Sarà una perizia psichiatrica a stabilire se Luigi Quarta, 82enne pensionato leccese, fosse pienamente lucido quando l’8 giugno 2025 uccise la moglie, l’83enne Amalia, con un colpo di pistola nella loro abitazione del quartiere San Pio, a Lecce. La decisione è stata assunta dalla Corte d’Assise di Lecce durante la prima udienza del processo per omicidio volontario aggravato.
Il giudice Pietro Baffa ha accolto la richiesta della difesa, affidando l’incarico allo psichiatra Massimo Marra. Il consulente dovrà chiarire entro trenta giorni se l’imputato fosse totalmente o parzialmente incapace di intendere e di volere al momento del delitto. La prossima udienza è stata fissata per il 28 maggio, con l’ascolto dei testimoni dell’accusa.

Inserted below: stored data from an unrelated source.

(* ===== verification/Accept.v ===== *)
(** * Turning the listening sockets off and on (mc_core.c)

    When the process has no descriptor left [core_accept] turns the listening
    sockets off, and [conn_close] turns them on again.  The calls of libevent and
    [listen] may fail, which is logged and ignored.  The lock around the loop and
    the count of [conn_disabled] are left out. *)

From stdpp Require Import list.
From S2P Require Import Prelude Slabs Sys.
Open Scope Z_scope.

(** A connection that listens: [c->ev_flags], whether its event is registered, and
    the backlog of its socket. *)
Record listener := Listener { ls_ev_flags : Z; ls_added : bool; ls_backlog : Z }.

Inductive lcall := Event_del | Event_add | Listen_ (n : Z).
Notation lio := (prog (fun _ : lcall => Z)).
Notation query c := (call_ (R := fun _ : lcall => Z) c).

(** [EV_READ | EV_PERSIST] *)
Definition EV_LISTEN : Z := Z.lor 2 16.

Definition core_update_ (new_flags : Z) (c : listener) : lio (rstatus * listener) :=
  if ls_ev_flags c =? new_flags then mret (MC_OK, c)
  else
    status ← query Event_del;
    if status <? 0 then mret (MC_ERROR, c)
    else
      let c := Listener new_flags false (ls_backlog c) in
      status ← query Event_add;
      if status <? 0 then mret (MC_ERROR, c) else mret (MC_OK, Listener new_flags true (ls_backlog c)).

Definition relisten (n : Z) (c : listener) : lio listener :=
  status ← query (Listen_ n);
  mret (if status =? 0 then Listener (ls_ev_flags c) (ls_added c) n else c).

(** The loop over [listen_connq]. *)
Fixpoint accept_loop (do_accept : bool) (backlog : Z) (q : list listener) : lio (list listener) :=
  match q with
  | [] => mret []
  | c :: q' =>
      '(_, c) ← core_update_ (if do_accept then EV_LISTEN else 0) c;
      c ← relisten (if do_accept then backlog else 0) c;
      q' ← accept_loop do_accept backlog q';
      mret (c :: q')
  end.

(** Also [settings.accepting_conns]. *)
Definition _core_accept_conns (do_accept : bool) (backlog : Z) (q : list listener) : lio (list listener * bool) :=
  q ← accept_loop do_accept backlog q; mret (q, do_accept).

(** ** When nothing fails *)

Definition well (c : lcall) (_ : unit) (r : Z) (_ : unit) : Prop := r = 0.
Definition any (c : lcall) (_ : unit) (r : Z) (_ : unit) : Prop := r = 0 \/ r = -1.

(** Registered for what its flags say, and open to clients. *)
Definition hears (backlog : Z) (c : listener) : Prop := ls_ev_flags c = EV_LISTEN /\ ls_added c = true /\ ls_backlog c = backlog.
Definition in_order (c : listener) : Prop := ls_added c = true.

Lemma update_well flags c u : in_order c -> sat well (core_update_ flags c) (fun r _ => r = (MC_OK, Listener flags true (ls_backlog c))) u.
Proof.
  intros Hc. unfold core_update_. destruct (Z.eqb_spec (ls_ev_flags c) flags) as [<-|].
  - apply sat_ret. unfold in_order in Hc. destruct c. cbn in *. by rewrite Hc.
  - sys_call. intros r u1 ->. cbn [Z.ltb Z.compare]. sys_call. intros r u2 ->. done.
Qed.

Lemma accept_loop_well b backlog q : forall u, Forall in_order q ->
  sat well (accept_loop b backlog q) (fun q' _ => q' = replicate (length q) (Listener (if b then EV_LISTEN else 0) true (if b then backlog else 0))) u.
Proof.
  induction q as [|c q IH]; intros u Hq; [done|]. apply Forall_cons in Hq as [Hc Hq]. cbn [accept_loop]. apply sat_bind. eapply sat_mono; [by apply update_well|].
  intros r u1 ->. apply sat_bind. unfold relisten. sys_call. intros r u2 ->. apply sat_ret, sat_bind. eapply sat_mono; [by apply IH|]. intros q' u3 ->. done.
Qed.

Lemma accept_well b backlog q u : Forall in_order q -> sat well (_core_accept_conns b backlog q) (fun r _ =>
  r = (replicate (length q) (Listener (if b then EV_LISTEN else 0) true (if b then backlog else 0)), b)) u.
Proof. intros Hq. apply sat_bind. eapply sat_mono; [by apply accept_loop_well|]. by intros q' u' ->. Qed.

(** ** When a call fails *)

(** Nobody listens any more: the flags say so, but the event is not registered. *)
Definition deaf (c : listener) : Prop := ls_ev_flags c = EV_LISTEN /\ ls_added c = false.

Lemma accept_loop_deaf backlog q : forall u, Forall deaf q -> sat any (accept_loop true backlog q) (fun q' _ => length q' = length q /\ Forall deaf q') u.
Proof.
  induction q as [|c q IH]; intros u Hq; [done|]. apply Forall_cons in Hq as [[Hf Ha] Hq]. cbn [accept_loop]. apply sat_bind.
  assert (core_update_ EV_LISTEN c = mret (MC_OK, c)) as -> by (unfold core_update_; by rewrite Hf). apply sat_ret, sat_bind. unfold relisten. sys_call. intros r u1 _. apply sat_ret, sat_bind.
  eapply sat_mono; [by apply IH|]. intros q' u2 [Hl Hd]. apply sat_ret. split; [cbn; by rewrite Hl|]. apply Forall_cons. split; [|done]. destruct (r =? 0); done.
Qed.

(** A system in which [event_add] fails once. *)
Definition once (c : lcall) (failed : bool) : option (Z * bool) :=
  match c with Event_add => Some (if failed then 0 else -1, true) | _ => Some (0, failed) end.

(** Turning the listening sockets off and on again.  When no call fails every one
    of them is registered and open to clients again with its backlog.  But
    [core_update] notes the new flags before [event_add], and does nothing when the
    flags are as they should be: one [event_add] that fails while clients are let in
    again leaves the socket unregistered, and no later call that lets clients in,
    whatever its answers, registers it. *)
Lemma accept_off_on backlog q u (Hq : Forall (hears backlog) q) :
  sat well ('(q, _) ← _core_accept_conns false backlog q; _core_accept_conns true backlog q) (fun r _ => length r.1 = length q /\ Forall (hears backlog) r.1 /\ r.2 = true) u /\
  exec once ('(q, _) ← _core_accept_conns true backlog [Listener 0 true 0]; mret q) false = Returned [Listener EV_LISTEN false backlog] true /\
  forall d, Forall deaf d -> sat any (_core_accept_conns true backlog d) (fun r _ => length r.1 = length d /\ Forall deaf r.1) u.
Proof.
  split; [|split; [done|]].
  - apply sat_bind. eapply sat_mono; [apply accept_well|].
    { eapply Forall_impl; [exact Hq|]. by intros c (_ & Ha & _). }
    intros r u1 ->. eapply sat_mono; [apply accept_well; by apply Forall_replicate|]. intros r u2 ->. cbn [fst snd]. rewrite !length_replicate. split; [done|]. split; [|done].
    by apply Forall_replicate.
  - intros d Hd. apply sat_bind. eapply sat_mono; [by apply accept_loop_deaf|]. intros q' u1 H. exact H.
Qed.
(** ** The invariant *)

Definition counted (t : thread_pc) : bool := match t with TSignal | TUnlock | TLoop => true | _ => false end.
Definition holding (t : thread_pc) : bool := match t with TIncr | TSignal | TUnlock => true | _ => false end.
Definition main_holding (m : main_pc) : bool := match m with MCheck _ | MUnlock _ => true | _ => false end.
Definition counted_in (l : list thread_pc) : nat := length (List.filter counted l).
Arguments counted_in : simpl never.

(** How many threads there are, and how many have counted themselves for sure. *)
Definition created (m : main_pc) (k : nat) : Prop :=
  match m with
  | MSpawn todo p => (k + todo)%nat = goal p
  | MLock p | MCheck p | MWait p | MWake p | MUnlock p => k = goal p
  | MDone => k = goal Second
  end.
Definition done_for_sure (m : main_pc) : nat :=
  match m with
  | MUnlock p => goal p
  | MSpawn _ Second | MLock Second | MCheck Second | MWait Second | MWake Second => goal First
  | MDone => goal Second
  | _ => 0
  end.

Record inv (s : start) : Prop := Inv {
  iv_main : init_lock s = Some Main <-> main_holding (mpc s) = true;
  iv_thread : forall i, init_lock s = Some (Thread i) <-> exists t, tpcs s !! i = Some t /\ holding t = true;
  iv_count : init_count s = Z.of_nat (counted_in (tpcs s));
  iv_created : created (mpc s) (length (tpcs s));
  iv_sure : (done_for_sure (mpc s) <= counted_in (tpcs s))%nat;
  iv_wait : forall p, mpc s = MWait p -> init_count s < Z.of_nat (goal p) \/ exists i, tpcs s !! i = Some TSignal
}.

Lemma counted_insert l i t t' : l !! i = Some t ->
  (counted_in (<[i := t']> l) + Nat.b2n (counted t) = counted_in l + Nat.b2n (counted t'))%nat.
Proof.
  unfold counted_in. revert i. induction l as [|x l IH]; intros [|i] Hi; try discriminate Hi; simpl in *.
  - injection Hi as ->. destruct (counted t), (counted t'); cbn; lia.
  - specialize (IH i Hi). destruct (counted x), (counted t), (counted t'); cbn in *; lia.
Qed.
Lemma counted_snoc l t : counted_in (l ++ [t]) = (counted_in l + Nat.b2n (counted t))%nat.
Proof. unfold counted_in. rewrite List.filter_app, length_app. cbn. by destruct (counted t). Qed.
Lemma counted_all l : (counted_in l <= length l)%nat.
Proof. apply List.filter_length_le. Qed.

Lemma inv_start : inv start_state.
Proof. split; cbn; try done. intros i. split; [done|]. intros (t & Ht & _). done. Qed.

(** A thread that does not hold the lock before or after. *)
Lemma thread_keeps s i t t' : inv s -> tpcs s !! i = Some t -> holding t' = holding t ->
  forall j, init_lock s = Some (Thread j) <-> exists x, <[i := t']> (tpcs s) !! j = Some x /\ holding x = true.
Proof.
  intros I Hi Hh j. rewrite (iv_thread _ I j). pose proof (lookup_lt_Some _ _ _ Hi). destruct (decide (i = j)) as [<-|Hne].
  - rewrite list_lookup_insert_eq by done. split; intros (x & Hx & Hhx).
    + exists t'. split; [done|]. congruence.
    + exists t. split; [done|]. congruence.
  - by rewrite list_lookup_insert_ne.
Qed.

(** The wait of the main thread stands as long as no thread signals. *)
Lemma wait_keeps s i t t' p : inv s -> tpcs s !! i = Some t -> t <> TSignal -> mpc s = MWait p ->
  init_count s < Z.of_nat (goal p) \/ exists j, <[i := t']> (tpcs s) !! j = Some TSignal.
Proof.
  intros I Hi Ht Hm. destruct (iv_wait _ I p Hm) as [|[j Hj]]; [by left|]. right. exists j. rewrite list_lookup_insert_ne; [done|]. intros ->. congruence.
Qed.
(* ===== verification/QueueOk.v ===== *)
(** * The queue macros implement lists

    What each macro of [Queue] does to the list of elements of a queue, the
    interfaces [queue] and [tail_queue] that state it, and what a client can prove
    from these alone: traversals visit the elements in order, and any history of
    operations on any number of queues answers as lists do. *)

From stdpp Require Import gmap list.
From S2P Require Import Prelude Queue.
Open Scope Z_scope.
Implicit Types (h a c : Z) (l : list Z) (p q : loc) (m : links) (n : gmap loc (option Z)) (b : gmap loc (option loc)).

(** ** Chains of links *)

(** The address of the last next pointer of the chain. *)
Fixpoint fin p l : loc := match l with [] => p | a :: l' => fin (Field a) l' end.
(** The addresses of the pointers to the elements. *)
Fixpoint srcs p l : list loc := match l with [] => [] | a :: l' => p :: srcs (Field a) l' end.
Fixpoint seg n p l : Prop := match l with [] => True | a :: l' => n !! p = Some (Some a) /\ seg n (Field a) l' end.
Fixpoint back b p l : Prop := match l with [] => True | a :: l' => b !! Field a = Some (Some p) /\ back b (Field a) l' end.
Definition chain n p l : Prop := seg n p l /\ n !! fin p l = Some None.
Lemma klog_read_spec n i s : (i < n)%nat -> all_idle n s -> rg Rc Gc (klog_read e_write e_rename e_open i) (fun _ => all_idle n) s.
Proof.
  intros Hi HI. unfold klog_read. apply rg_step. intros s1 HR1. pose proof (all_idle_stable _ _ _ HI HR1) as HI1. pose proof HI1 as (H1 & H2 & H3).
  destruct (lookup_lt_is_Some_2 (kbufs s1) i) as [k Hk]; [lia|]. pose proof (H3 i k Hk) as [Hok Hs]. apply wp_bind. eapply wp_get_kbuf; [done|]. apply wp_ret. split; [apply Gc_refl|].
  pose proof Hok as []. rewrite k_r0, k_w0. unfold size in *. set (sz := length (buf k)) in *. set (t := taken k) in *.
  assert (reading n i t 0 (logged k) sz s1) as HRd.
  { do 2 (split; [done|]). split; [intros j k0 Hk0 _; by apply (H3 j)|]. exists k. rewrite Nat.add_0_r. done. }
  apply rg_bind; [apply _|]. eapply rg_mono; [|by apply (read_parts_spec n i t (logged k) sz)]. intros [x|] s2 HP.
  - destruct HP as [Hx HP].
    assert (forall s3, all_idle n s3 -> rg Rc Gc (atomic (count_bytes e_rename e_open x);; mret x) (fun _ => all_idle n) s3) as Hrest.
    { intros s3 HI3. apply rg_step. intros s4 HR4. eapply wp_mono; [apply (count_bytes_spec n); [by eapply all_idle_stable|lia]|]. intros _ s5 [HG HI5]. split; [done|].
      intros s6 HR6. by eapply all_idle_stable. }
    apply rg_bind; [apply _|]. destruct (Z.ltb_spec 0 x) as [Hpos|Hz].
    + apply rg_atomic. intros s3 HR3. eapply wp_mono; [apply (advance_spec n i t (logged k) sz); [by eapply reading_stable|lia|lia]|]. intros _ s4 [HG HI4]. split; [done|].
      intros s5 HR5. apply Hrest. by eapply all_idle_stable.
    + intros s3 HR3. apply Hrest. replace x with 0 in * by lia. destruct (reading_stable _ _ _ _ _ _ _ _ HP HR3) as (Q1 & Q2 & Q3 & k3 & Hk3 & Hok3 & Ht3 & Hsz3 & [l HL3] & Hs3).
      split; [done|]. split; [done|]. intros j k0 Hk0. destruct (decide (j = i)) as [->|Hj]; [|by apply (Q3 j)]. rewrite Hk3 in Hk0. injection Hk0 as <-. split; [done|].
      intros He. rewrite Hs3, Ht3, HL3, Nat.add_0_r by done. by rewrite take_app_le by lia.
  - destruct HP as [d HP]. unfold incr_errors. apply rg_step. intros s3 HR3. eapply wp_mono; [eapply read_error_spec; by eapply reading_stable|]. intros _ s4 [HG HI4]. split; [done|].
    intros s5 HR5. by eapply all_idle_stable.
Qed.

Lemma collect_loop_spec n m : forall i s, (i + m <= n)%nat -> all_idle n s -> rg Rc Gc (collect_loop e_write e_rename e_open m i) (fun _ => all_idle n) s.
Proof.
  induction m as [|m IH]; intros i s Hi HI; cbn [collect_loop]; [intros s' HR; by eapply all_idle_stable|].
  apply rg_bind; [apply _|]. eapply rg_mono; [|apply (klog_read_spec n i); [lia|done]]. intros a s1 HI1. apply rg_bind; [apply _|].
  eapply rg_mono; [|apply IH; [lia|done]]. intros b s2 HI2 s3 HR3. exact (all_idle_stable _ _ _ HI2 HR3).
Qed.
Definition item_swap (a : addr) (c : conn) : M st item_store_result :=
  lock_cache;;
  it ← get_item a;
  lease_it ← _item_get_lease (i_key it);
  ok ← token_matches c lease_it;
  match lease_it, ok with
  | Some l, true =>
      _item_remove l;;
      if i_nbyte it =? 0 then unlock_cache;; mret STORED
      else
        pv_it ← _item_get_pending_version (i_key it);
        pending ← (match pv_it with
                   | Some pv => p ← field i_p pv; _item_unlink pv;; _item_remove pv;; mret p
                   | None =>
                       pending_it ← _item_get_pending (i_key it);
                       match pending_it with
                       | Some p => _item_unlink p;; _item_remove p;; mret 1
                       | None => mret 0
                       end
                   end);
        o ← _item_create_pending_version a;
        pv ← lift o;
        copy_data pv 0 a;;
        upd_item pv (set_p pending);;
        _item_store pv REQ_SET c true;;
        _item_remove pv;;
        unlock_cache;;
        mret STORED
  | _, _ => opt_remove lease_it;; unlock_cache;; mret NOT_FOUND
  end.

Definition item_ftrans (c : conn) (tid key : list Z) : M st unit :=
  lock_cache;;
  ptrans_it ← _item_get_ptrans key;
  _item_remove_tid_ptrans c ptrans_it key tid;;
  opt_remove ptrans_it;;
  unlock_cache.

(** ** Get *)

(** What a get answers: the status, [*item], [*new_lease_token] when set, and
    the lease item whose reference is still held. *)
Record iqget := IqGet { ig_status : item_iq_result; ig_item : option addr; ig_token : option Z; ig_lease : option addr }.

(** The key has a lease: the holder is told to go on, others to back off. *)
Definition iqget_leased (l : addr) (lease_token pending : Z) : M st iqget :=
  upd_item l (set_p pending);;
  token ← _item_lease_value (Some l);
  if token =? lease_token then mret (IqGet IQ_NO_VALUE (Some l) None (Some l))
  else
    record (ThreadIncr "ilease_aborts");;
    mret (IqGet IQ_MISS (Some l) (Some (lease_type_val LEASE_HOTMISS)) (Some l)).

(** The key has none: the reader gets an I lease; [drop] is unlinked first. *)
Definition iqget_lease (c : conn) (key : list Z) (pending : Z) (drop : option addr) : M st iqget :=
  '(o, token) ← _item_create_lease key;
  match o with
  | None => mret (IqGet IQ_SERVER_ERROR None (Some token) None)
  | Some l =>
      upd_item l item_set_i_lease;;
      (match drop with Some a => _item_unlink a | None => mret tt end);;
      _item_store l REQ_SET c true;;
      record (ThreadIncr "total_lease");;
      record (ThreadIncr "total_i_lease");;
      upd_item l (set_p pending);;
      mret (IqGet IQ_LEASE (Some l) (Some token) (Some l))
  end.

(** The key is not one of the transaction's. *)
Definition iqget_other (c : conn) (key : list Z) (lease_token : Z) (it : option addr) (pending : Z)
    (override foreground : bool) : M st iqget :=
  match it with
  | Some a =>
      lease_it ← _item_get_lease key;
      mine ← (match lease_it with
              | Some l =>
                  q ← field item_has_q_ref_lease l;
                  if (q : bool) then v ← _item_lease_value lease_it; mret (v =? lease_token) else mret false
              | None => mret false
              end);
      if (mine : bool) then
        record (ThreadIncr "iqget_miss");; mret (IqGet IQ_NO_VALUE None None lease_it)
      else if override then
        match lease_it with
        | None => iqget_lease c key pending (Some a)
        | Some l => iqget_leased l lease_token pending
        end
      else
        _item_touch a;;
        id ← field i_id a;
        when foreground (record (SlabIncr id "get_hit");; record (ThreadIncr "iqget_hit"));;
        mret (IqGet IQ_VALUE (Some a) None lease_it)
  | None =>
      record (ThreadIncr "iqget_miss");;
      lease_it ← _item_get_lease key;
      match lease_it with
      | None => iqget_lease c key pending None
      | Some l => iqget_leased l lease_token pending
      end
  end.

(** The key is one of the transaction's. *)
Definition iqget_own (key : list Z) (it : option addr) (foreground : bool) : M st iqget :=
  lease_it ← _item_get_lease key;
  match lease_it with
  | None => mret (IqGet IQ_NO_VALUE None None None)
  | Some l =>
      lit ← get_item l;
      if item_has_q_inv_lease lit then mret (IqGet IQ_NO_VALUE None None lease_it)
      else if item_has_q_incr_lease lit then
        pv_it ← _item_get_pending_version key;
        match pv_it with
        | Some pv =>
            when foreground (
              a ← lift it;
              id ← field i_id a;
              record (SlabIncr id "get_hit");; record (ThreadIncr "iqget_hit"));;
            mret (IqGet IQ_VALUE (Some pv) None lease_it)
        | None => record (ThreadIncr "iqget_miss");; mret (IqGet IQ_NO_VALUE None None lease_it)
        end
      else mret (IqGet IQ_NO_VALUE None None lease_it)
  end.

Definition item_iqget (c : conn) (key : list Z) (lease_token : Z) (tid : list Z) (override foreground : bool)
  : M st iqget :=
  lock_cache;;
  when foreground (record (ThreadIncr "iqget"));;
  trans_it ← (if 0 <? Z.of_nat (length tid) then _item_get tid else mret None);
  it ← _item_get key;
  pending ← (match it with Some a => field i_p a | None => pending_of key end);
  own ← (match trans_it with
         | None => mret false
         | Some t =>
             '(d, n) ← list_data t;
             r ← lift (trig_check_keylist d n key (klen8 key));
             mret (bool_decide (r = TRIG_OK))
         end);
  r ← (if (own : bool) then iqget_own key it foreground
       else iqget_other c key lease_token it pending override foreground);
  (match ig_item r with Some a => item_acquire_refcount a | None => mret tt end);;
  opt_remove trans_it;;
  opt_remove it;;
  opt_remove (ig_lease r);;
  unlock_cache;;
  mret r.

(** ** Increment, append and prepend under a Q lease *)

Definition _item_append_prepend_iq (c : conn) (a : addr) (data : mem) : M st item_iq_result :=
  it ← get_item a;
  let nbyte := Z.of_nat (length data) in
  let total_size := i_nbyte it + nbyte in
  id ← item_slabid (i_nkey it) total_size;
  o ← _item_alloc id (i_key it) (i_dataflags it) (i_exptime it) total_size true false;
  na ← lift o;
  p ← field i_p a;
  upd_item na (set_p p);;
  (match c_req_type c with
   | REQ_IQAPPEND => copy_data na 0 a;; n ← field i_nbyte a; write_data na n data
   | REQ_IQPREPEND => write_data na 0 data;; copy_data na nbyte a
   | _ => mret tt
   end);;
  _item_store na REQ_SET c true;;
  _item_remove na;;
  mret IQ_LEASE.

Definition _item_add_delta_iq (c : conn) (key : list Z) (delta : Z) : M st item_iq_result :=
  dret ← (match c_req_type c with
          | REQ_IQINCR => r ← _item_add_delta (mc_get_version_key key) true delta; mret r.1
          | REQ_IQDECR => r ← _item_add_delta (mc_get_version_key key) false delta; mret r.1
          | _ => mret DELTA_OK
          end);
  mret (match dret with
        | DELTA_EOM => IQ_SERVER_ERROR
        | DELTA_NON_NUMERIC => IQ_CLIENT_ERROR
        | DELTA_OK => IQ_LEASE
        | DELTA_NOT_FOUND => IQ_ABORT
        end).

(** The result, [*pending] and [*new_lease_token] when set. *)
Record iqdelta := IqDelta { id_result : item_iq_result; id_pending : Z; id_token : option Z }.

(** The body [_item_iqincr_iqdecr] and [item_iqappend_iqprepend] share: a lease
    of the key is taken or recognised, and [apply] updates its version.  Only
    append and prepend ([append]) give up the reference to a voided I lease, and
    take a lease that is not an I lease for a Q lease. *)
Definition iq_update (c : conn) (key tid : list Z) (append : bool)
    (apply : addr -> M st item_iq_result) : M st iqdelta :=
  it ← _item_get key;
  trans_it ← _item_get tid;
  lease_it ← _item_get_lease key;
  free ← (match lease_it with Some l => field item_has_i_lease l | None => mret true end);
  '(lease_it, pv_it, r) ← (
    if (free : bool) then
      (match lease_it with
       | Some l => _item_unlink l;; when append (_item_remove l);; record (ThreadIncr "qlease_voids")
       | None => mret tt
       end);;
      '(o, token) ← _item_create_lease key;
      l ← lift o;
      upd_item l item_set_q_inc_lease;;
      stored ← _item_store l REQ_SET c true;
      if bool_decide (stored = NOT_STORED) then mret (Some l, None, IqDelta IQ_SERVER_ERROR 0 (Some token))
      else
        record (ThreadIncr "active_q_lease");;
        record (ThreadIncr "total_lease");;
        record (ThreadIncr "total_q_lease");;
        _item_assoc_key_tid c trans_it key tid;;
        match it with
        | Some a =>
            pv ← create_version c a l;
            p ← field i_p a;
            ret ← apply pv;
            mret (Some l, Some pv, IqDelta ret p (Some token))
        | None =>
            p ← pending_of key;
            mret (Some l, None, IqDelta IQ_LEASE_NO_VALUE p (Some token))
        end
    else
      q ← test item_has_q_lease lease_it;
      lacks ← (if append || q then list_lacks trans_it key else mret true);
      if negb append && negb q then mret (lease_it, None, IqDelta IQ_LEASE 0 None)
      else if (lacks : bool) then
        record (ThreadIncr "qlease_aborts");;
        mret (lease_it, None, IqDelta IQ_ABORT 0 None)
      else
        token ← _item_lease_value lease_it;
        pv_it ← _item_get_pending_version key;
        match pv_it with
        | None => p ← pending_of key; mret (lease_it, None, IqDelta IQ_LEASE_NO_VALUE p (Some token))
        | Some pv =>
            p ← field i_p pv;
            ret ← apply pv;
            mret (lease_it, Some pv, IqDelta ret p (Some token))
        end);
  opt_remove it;;
  opt_remove trans_it;;
  opt_remove pv_it;;
  opt_remove lease_it;;
  mret r.

Definition _item_iqincr_iqdecr (c : conn) (key : list Z) (delta : Z) (tid : list Z) : M st iqdelta :=
  (match c_req_type c with
   | REQ_IQINCR => record (ThreadIncr "iqincr")
   | REQ_IQDECR => record (ThreadIncr "iqdecr")
   | _ => mret tt
   end);;
  iq_update c key tid false (fun _ => _item_add_delta_iq c key delta).

Definition item_iqincr_iqdecr (c : conn) (key : list Z) (delta : Z) (tid : list Z) : M st iqdelta :=
  lock_cache;; r ← _item_iqincr_iqdecr c key delta tid; unlock_cache;; mret r.

Definition item_iqappend_iqprepend (c : conn) (a : addr) : M st iqdelta :=
  lock_cache;;
  (match c_req_type c with
   | REQ_IQAPPEND => record (ThreadIncr "iqappend")
   | REQ_IQPREPEND => record (ThreadIncr "iqprepend")
   | _ => mret tt
   end);;
  key ← field i_key a;
  r ← iq_update c key (c_tid c) true
        (fun pv => '(d, _) ← list_data a; _item_append_prepend_iq c pv d);
  unlock_cache;;
  mret r.
Definition asc_ntoken_valid (t : req_type) (noreply : bool) (ntoken : Z) : bool :=
  let '(min, max) := ntoken_bound t noreply in (min <=? ntoken) && (ntoken <=? max).

Definition asc_set_noreply_maybe (ts : list token) : M asc unit :=
  if decide (length ts < 2)%nat then mret tt
  else
    t ← tok ts (length ts - 2);
    if decide (t_len t = 7)%nat then
      s ← lift (t_val t);
      when (strcmp_n s "noreply") (modify (set_noreply true))
    else mret tt.

(** ** Simple responses *)

Definition asc_write_string (str : list Z) : M asc unit :=
  c ← gets id;
  if noreply c then modify (set_noreply false);; conn_set_state CONN_NEW_CMD
  else
    str ← (if decide (wsize c < length str + 2)%nat
           then on_store (record (ThreadIncr "server_error"));; mret (bytes "SERVER_ERROR")
           else mret str);
    modify (set_wdata (init (str ++ CRLF)));;
    conn_set_state CONN_WRITE;;
    modify (set_write_and_go CONN_NEW_CMD).

Definition asc_write_crash : M asc unit := asc_write_string (bytes "FAIL").
Definition asc_write_abort : M asc unit := asc_write_string (bytes "ABORT").
Definition asc_write_stored : M asc unit := asc_write_string (bytes "STORED").
Definition asc_write_exists : M asc unit := asc_write_string (bytes "EXISTS").
Definition asc_write_not_found : M asc unit := asc_write_string (bytes "NOT_FOUND").
Definition asc_write_not_stored : M asc unit := asc_write_string (bytes "NOT_STORED").
Definition asc_write_deleted : M asc unit := asc_write_string (bytes "DELETED").
Definition asc_write_invalid : M asc unit := asc_write_string (bytes "INVALID").
Definition asc_write_invalid_deleted : M asc unit := asc_write_string (bytes "INVALID").
Definition asc_write_client_error : M asc unit :=
  on_store (record (ThreadIncr "cmd_error"));; asc_write_string (bytes "CLIENT_ERROR").
Definition asc_write_server_error : M asc unit :=
  on_store (record (ThreadIncr "server_error"));; asc_write_string (bytes "SERVER_ERROR").
Definition asc_write_ok : M asc unit := asc_write_string (bytes "OK").
Definition asc_write_ok_novalue : M asc unit := asc_write_string (bytes "OK_NOVALUE").
Definition asc_write_retry : M asc unit := asc_write_string (bytes "RETRY").
(** The version string is set by the build. *)
Definition asc_write_version (mc_version : list Z) : M asc unit := asc_write_string (bytes "VERSION " ++ mc_version).
Definition asc_write_q_inv_leasehold (markedVal : Z) : M asc unit :=
  asc_write_string (bytes "LEASE" ++ bytes " " ++ print_u64 markedVal).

Fu lo stesso Quarta a contattare il 112 confessando quanto accaduto. I carabinieri sequestrarono l’arma, detenuta legalmente.
Nel corso dell’udienza preliminare la difesa aveva tentato di ottenere una diversa qualificazione del reato per accedere al rito abbreviato, richiesta però respinta dal giudice. I familiari della vittima hanno scelto di non costituirsi parte civile nel processo.